Raven spreads 16 labeled photos across the floor. "Now we look for patterns," she says.
Rocket points. "Every plant photo has leaves!"
"What do you notice about the two tools with no handle?" Raven asks.
Nova hovers low. "Here is a hint," she says. "Count each feature for each label. Then compare."
Machine learning finds patterns in data.
One way to find a pattern is to count.
Count how often each feature shows up for each label.
If a feature shows up for one label again and again, that is a pattern.
Here is the crew's training data: 16 labeled photos, described by their features.
| Label | How many photos | Their features |
|---|---|---|
| tool | 4 | shiny metal, a handle, straight edges |
| tool | 2 | shiny metal, no handle, straight edges |
| plant | 5 | green, leaves |
| rock | 3 | gray, lumpy |
| rock | 2 | shiny and wet, gray, lumpy |
| Feature | tool | plant | rock |
|---|---|---|---|
| a handle | 4 | 0 | 0 |
| straight edges | 6 | 0 | 0 |
| shiny | 6 | 0 | 2 |
| leaves | 0 | 5 | 0 |
| lumpy | 0 | 0 | 5 |
Rocket's old rule looked for shiny things.
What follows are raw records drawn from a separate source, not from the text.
(* ===== verification/Tx.v ===== *)
(** * libpmemobj: transactions

    Models [libpmemobj/tx.c]: the stages of a transaction and its nesting, the locks it takes, the tree of the ranges that have been
    snapshotted, and the allocations and frees that are published when it commits.  The state has one pool; the thread of
    the caller and the lanes are those of [LaneHold.v], the contexts of the lane that is held are used for the operations.

    [longjmp] with an error number is [Fail]; a function that returns an error number returns it as a value.  [FATAL], a
    failing assertion and a lock that cannot be released are [Undef].  Addresses are offsets: the pool is at 0.  The Valgrind calls are left out. *)

From stdpp Require Import base gmap list numbers.
From S2P Require Import Prelude Memory Pmem Util Ulog Container ContainerSeglists Ravl Bucket Cuckoo Memops Lane LaneHold Memblock AllocClass Recycler Heap HeapRun Palloc.
Local Open Scope Z_scope.

(** ** Data *)

Inductive pobj_tx_stage : Type := TX_STAGE_NONE | TX_STAGE_WORK | TX_STAGE_ONCOMMIT | TX_STAGE_ONABORT | TX_STAGE_FINALLY.
Inductive pobj_tx_param : Type := TX_PARAM_NONE | TX_PARAM_MUTEX | TX_PARAM_RWLOCK | TX_PARAM_CB.

#[global] Instance pobj_tx_stage_eq_dec : EqDecision pobj_tx_stage.
Proof. solve_decision. Defined.
#[global] Instance pobj_tx_param_eq_dec : EqDecision pobj_tx_param.
Proof. solve_decision. Defined.

Definition POBJ_FLAG_ZERO : Z := Z.shiftl 1 0.
Definition POBJ_FLAG_NO_FLUSH : Z := Z.shiftl 1 1.
Definition POBJ_XALLOC_CLASS_MASK : Z := Z.shiftl (Z.shiftl 1 16 - 1) 48.
Definition POBJ_TX_XALLOC_VALID_FLAGS : Z := POBJ_FLAG_ZERO ||| POBJ_FLAG_NO_FLUSH ||| POBJ_XALLOC_CLASS_MASK.
Definition POBJ_XADD_VALID_FLAGS : Z := POBJ_FLAG_NO_FLUSH.
Definition CLASS_ID_FROM_FLAG (flag : Z) : Z := u16 (Z.shiftr flag 48).
Definition PMEMOBJ_MAX_ALLOC_SIZE : Z := 0x3FFDFFFC0.
Definition _POBJ_CL_SIZE : Z := 64.
Definition TX_DEFAULT_RANGE_CACHE_SIZE : Z := Z.shiftl 1 15.

Record PMEMoid : Type := Oid { oid_pool_uuid_lo : Z; oid_off : Z }.
Definition OID_NULL : PMEMoid := Oid 0 0.
Definition OBJ_OID_IS_NULL (oid : PMEMoid) : bool := oid_off oid =? 0.

Record tx_lock_data : Type := TxLockData { txl_lock : Z; txl_type : pobj_tx_param }.
(** What [copy_ptr] points to: an object of the pool, or memory of the caller. *)
Inductive copy_src : Type := SrcPool (off : Z) | SrcUser (bs : list Z).
Record tx_alloc_args : Type := TxAllocArgs { ta_flags : Z; ta_copy_ptr : option copy_src; ta_copy_size : Z }.
Record tx_range_def : Type := TxRangeDef { rd_offset : Z; rd_size : Z; rd_flags : Z }.
Record tx_range_data : Type := TxRangeData { txr_begin : Z; txr_end : Z }.

#[global] Instance tx_range_def_eq_dec : EqDecision tx_range_def.
Proof. solve_decision. Defined.

(** The bytes of a range definition in a node of the tree. *)
Definition sizeof_tx_range_def : Z := 24.
Definition range_bytes (r : tx_range_def) : list Z := le_bytes 8 (rd_offset r) ++ le_bytes 8 (rd_size r) ++ le_bytes 8 (rd_flags r).
Definition range_at (d : dref) : tx_range_def :=
  match d with
  | Own bs => TxRangeDef (le_of (take 8 bs)) (le_of (take 8 (drop 8 bs))) (le_of (take 8 (drop 16 bs)))
  | Ptr _ => TxRangeDef 0 0 0
  end.

Definition tx_range_def_cmp (lhs rhs : dref) : Z :=
  let l := range_at lhs in
  let r := range_at rhs in
  if rd_offset r <? rd_offset l then 1 else if rd_offset l <? rd_offset r then -1 else 0.

(** [struct tx], with the capacity of the vector of actions; an entry says whether its [env] is not zero.  [tx_lane]: the number of the lane, [None] for
    [NULL]; a pool is a number, 0 for [NULL]. *)
Record tx : Type := Tx {
  tx_pop : Z;
  tx_stage : pobj_tx_stage;
  tx_last_errnum : Z;
  tx_lane : option Z;
  tx_locks : list tx_lock_data;
  tx_entries : list bool;
  tx_ranges : option ravl;
  tx_actions : list pobj_action_internal;
  tx_actions_capacity : Z;
  tx_stage_callback : option (Z * Z);
  tx_first_snapshot : bool
}.

Definition set_stage (x : pobj_tx_stage) (t : tx) : tx :=
  Tx (tx_pop t) x (tx_last_errnum t) (tx_lane t) (tx_locks t) (tx_entries t) (tx_ranges t) (tx_actions t) (tx_actions_capacity t) (tx_stage_callback t) (tx_first_snapshot t).
Definition set_errnum (x : Z) (t : tx) : tx :=
  Tx (tx_pop t) (tx_stage t) x (tx_lane t) (tx_locks t) (tx_entries t) (tx_ranges t) (tx_actions t) (tx_actions_capacity t) (tx_stage_callback t) (tx_first_snapshot t).
Definition set_lane (x : option Z) (t : tx) : tx :=
  Tx (tx_pop t) (tx_stage t) (tx_last_errnum t) x (tx_locks t) (tx_entries t) (tx_ranges t) (tx_actions t) (tx_actions_capacity t) (tx_stage_callback t) (tx_first_snapshot t).
Definition set_tx_locks (x : list tx_lock_data) (t : tx) : tx :=
  Tx (tx_pop t) (tx_stage t) (tx_last_errnum t) (tx_lane t) x (tx_entries t) (tx_ranges t) (tx_actions t) (tx_actions_capacity t) (tx_stage_callback t) (tx_first_snapshot t).
Definition set_entries (x : list bool) (t : tx) : tx :=
  Tx (tx_pop t) (tx_stage t) (tx_last_errnum t) (tx_lane t) (tx_locks t) x (tx_ranges t) (tx_actions t) (tx_actions_capacity t) (tx_stage_callback t) (tx_first_snapshot t).
Definition set_ranges (x : option ravl) (t : tx) : tx :=
  Tx (tx_pop t) (tx_stage t) (tx_last_errnum t) (tx_lane t) (tx_locks t) (tx_entries t) x (tx_actions t) (tx_actions_capacity t) (tx_stage_callback t) (tx_first_snapshot t).
Definition set_actions (x : list pobj_action_internal) (n : Z) (t : tx) : tx :=
  Tx (tx_pop t) (tx_stage t) (tx_last_errnum t) (tx_lane t) (tx_locks t) (tx_entries t) (tx_ranges t) x n (tx_stage_callback t) (tx_first_snapshot t).
Definition set_callback (x : option (Z * Z)) (t : tx) : tx :=
  Tx (tx_pop t) (tx_stage t) (tx_last_errnum t) (tx_lane t) (tx_locks t) (tx_entries t) (tx_ranges t) (tx_actions t) (tx_actions_capacity t) x (tx_first_snapshot t).
Definition set_first_snapshot (x : bool) (t : tx) : tx :=
  Tx (tx_pop t) (tx_stage t) (tx_last_errnum t) (tx_lane t) (tx_locks t) (tx_entries t) (tx_ranges t) (tx_actions t) (tx_actions_capacity t) (tx_stage_callback t) x.
Definition set_pop (x : Z) (t : tx) : tx :=
  Tx x (tx_stage t) (tx_last_errnum t) (tx_lane t) (tx_locks t) (tx_entries t) (tx_ranges t) (tx_actions t) (tx_actions_capacity t) (tx_stage_callback t) (tx_first_snapshot t).

(** The transaction of the thread, the lanes, the allocator, the locks that the thread holds, and the outcomes of the next allocations of volatile
    memory. *)
Record tx_state (C R : Type) : Type := TxState {
  ts_tx : tx;
  ts_hold : hold_state;
  ts_palloc : palloc_state C R;
  ts_held : gset Z;
  ts_malloc : list bool
}.
Arguments TxState {C R}.
Arguments ts_tx {C R}.
Arguments ts_hold {C R}.
Arguments ts_palloc {C R}.
Arguments ts_held {C R}.
Arguments ts_malloc {C R}.

#[global] Instance tx_has_mem C R : HasMem (tx_state C R) := λ s, mem_of (ts_palloc s).

(** ** Restoring a snapshot around locks *)

Section restore.
Context (p_ops : pmem_ops).
(** Whether a record of a range that begins there can be allocated. *)
Context (txr_malloc : Z → bool).

(** The list is [before ++ txr :: l]; new records go to its head.  [None]: [FATAL]. *)
Fixpoint remove_range_loop (begin_ end_ : Z) (before l : list tx_range_data) : option (list tx_range_data) :=
  match l with
  | [] => Some before
  | txr :: l =>
      if (txr_end txr <=? begin_) || (end_ <? txr_begin txr) then remove_range_loop begin_ end_ (before ++ [txr]) l
      else
        let left := txr_begin txr <? begin_ in
        let right := end_ <? txr_end txr in
        if (left && negb (txr_malloc (txr_begin txr))) || (right && negb (txr_malloc end_)) then None
        else
          remove_range_loop begin_ end_
            ((if right then [TxRangeData end_ (txr_end txr)] else []) ++ (if left then [TxRangeData (txr_begin txr) begin_] else []) ++ before) l
  end.
Definition tx_remove_range (tx_ranges : list tx_range_data) (begin_ end_ : Z) : option (list tx_range_data) :=
  remove_range_loop begin_ end_ [] tx_ranges.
It mixed up tools and wet rocks.
The data shows a better clue. Straight edges only show up in tool photos.
The training data taught the crew a pattern they missed.
| Statement | True or false? |
|---|---|
| Straight edges show up only in tool photos here. | ? |
| Shiny photos are always tools. | ? |
| Counting features can reveal a pattern. | ? |
| Machine learning finds patterns in data. | ? |
Super pattern finding! Tomorrow you train your own paper model in the lab.